Deikman noted that the desires that bring people to cults — including the need to feel secure and protected — are universal human longings (as we would say, human givens). Their effect in our daily lives can be shockingly similar to the effect they have within the most bizarre cults, propelling people to take self destructive paths toward the security they seek, to fail to think realistically, suppress healthy dissent and autonomy, devalue outsiders and accept authoritarianism.
Deikman's message is an urgent one, because he sees these pervasive patterns throughout society as threats to our freedom. As he says in the preface to his book, “The price of cult behaviour is diminished realism.”
Why people join cults
“Cults form and thrive,” says Deikman, “not because people are crazy, but because they have two kinds of wishes. They want a meaningful life, to serve God or humanity; and they want to be taken care of, to feel protected and secure, to find a home. The first motives may be laudable and constructive, but the latter exert a corrupting effect, enabling cult leaders to elicit behaviour directly opposite to the idealistic vision with which members entered the group.
“Usually, in psychiatry and psychology, the wish to be taken care of (to find a home, a parent) is called dependency and this is a rather damning label when applied to adults. Adults are not supposed to be dependent in that way, relying on another as a child would rely on a mother or father. We are supposed to be autonomous, self-sustaining, with the capacity to go it alone. We do recognise that adults need each other for emotional support, for giving and receiving affection, for validation; that is acceptable and sanctioned. But underlying such mature interdependency is the longing of the child, a yearning that is never completely outgrown. This covert dependency — the wish to have parents and the parallel wish to be loved, admired and sheltered by one's group — continues throughout life in everyone. These wishes generate a hidden fantasy or dream that can transform a leader into a strong, wise, protective parent and a group into a close, accepting family. Within that dream we feel secure.”
Cults and culture
Cults are a mirror in which we can see, more clearly focused, aspects of the wider culture — the process by which the norms, values, ideas and shared perceptions of a society are passed down from generation to generation. In conforming we become 'cultured'. There are practical advantages in conforming and certain disadvantages in not doing so. No group or country is one static culture but a special mix of interrelating lesser cultures. The streetwise homeless in Britain today, for example, have a different 'culture' from a British farmer, accountant or a nurse. At the same time, however, all British people share in something that is distinctive and different from, say, a South American, African or Middle Eastern culture. In other words, each country's mix has a distinct 'flavour'.
How do cults work?
The four factors that Deikman cites as characteristic of cult phenomena are:
- compliance with the group
- dependence on a leader
- avoidance of dissent
- devaluation of outsiders.
Compliance with the group
Most of us probably think that, unlike members of cults, we think for ourselves and act on our own volition. This is in fact far from the case. Not only does much of our behaviour derive from (post hypnotic) conditioning, but as social beings we easily become subject to automatic group behaviour.

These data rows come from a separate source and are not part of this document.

(* ===== verification/FilterFacts.v ===== *)
(** * util/filter.c and accfg/enable.c: names and commands

    What the name scanners accept and where they overrun their buffers, which
    object a name finds, and what the enable and disable commands report. *)

From S2P Require Import Prelude CString Prog Types SimKernel Sysfs Param Tree Demo Device Wq Filter Enable.
From S2P Require Import SysfsFacts ParamFacts DeviceFacts WqFacts TreeFacts TreeInit.
Local Open Scope string_scope.
Local Open Scope Z_scope.

(** ** Scanning names *)

Lemma islower_digit d : 0 <= d < 10 → islower (digit_char d) = false.
Proof.
  intros Hd. assert (d ∈ [0; 1; 2; 3; 4; 5; 6; 7; 8; 9]) as Hin.
  { rewrite !elem_of_cons. lia. }
  repeat (apply elem_of_cons in Hin as [->|Hin]; [done|]). by apply elem_of_nil in Hin.
Qed.

(** A word of lower-case letters before a number. *)
Lemma span_word type id :
  chars type (λ c, islower c = true) → 0 <= id → span islower (type +:+ print_u id) = (type, print_u id).
Proof.
  intros Ht Hid. rewrite span_chars by done. rewrite span_false; [by rewrite append_empty_r|].
  unfold print_u, print_base.
  destruct (print_digits_head 10 ltac:(lia) (S (Z.to_nat (Z.log2 id))) id "")
    as (d & s & -> & Hd & _); [done|lia|]. by apply islower_digit.
Qed.

Lemma scan_print_u id : 0 <= id < 2 ^ 32 → scan_conv strtoull 10 (print_u id) = ConvOk id "".
Proof.
  intros Hid. unfold print_u. rewrite <- (append_empty_r (print_base 10 id)).
  apply scan_conv_print; [unfold base_reads; lia|unfold ULLONG_MAX; lia|done].
Qed.

Section scan.
Context {F : Type}.

(** Reading a name like dsa0, a word of lower-case letters and a number, gives back the word
    and the number when the word fits its buffer of 64 bytes; a word of 64 letters or more is
    written past the end of the buffer. *)
Theorem scan_device_type_id_spec type id (w : world F) :
  type ≠ "" → chars type (λ c, islower c = true) → 0 <= id < 2 ^ 32 →
  scan_device_type_id (type +:+ print_u id) w =
  if strlen type <? MAX_DEV_LEN then Done (inr (type, id)) w else Fault.
Proof.
  intros Hne Ht Hid. unfold scan_device_type_id. rewrite span_word by (done || lia).
  destruct type as [|c type]; [done|]. unfold scan_into.
  destruct (strlen (String c type) <? MAX_DEV_LEN); [|done].
  rewrite scan_print_u by done. by rewrite u32_id.
Qed.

Group behaviour pattern is established very early on — in the family. We comply with the way the family operates because, to survive, we have to. Our parents are our first 'leaders'. We compete with our siblings within the family groups, exhibiting jealousies and rivalries. When we grow up, we become independent in some ways, but, unless we are weaned from it, the primitive pattern remains, largely unperceived. As adults, much more than we usually realise, we still depend on leaders — parent figures — to look after us and take decisions. The excuse, “I was only following-orders!” is the adult equivalent of “Mummy told me to do it”. (Social psychologist Stanley Milgram famously showed in his experiments on obedience that, when we obey authority, we do not see ourselves as responsible for our actions, however cruel.)
This basic pattern of group behaviour is found all round the world – in many other animals as well as us — and it arose out of the survival value of living in packs and herds. In earlier times people cast out of the pack/herd/tribe would die quickly — eaten by predators. Survival chances were much higher as a member of a group that could act collectively for protection. So ‘don't be an outsider' is an instruction from our genes and that’s why, whatever environment we find ourselves in, we learn what behaviour is expected of us by imitating others and adhere to this approach most of the time.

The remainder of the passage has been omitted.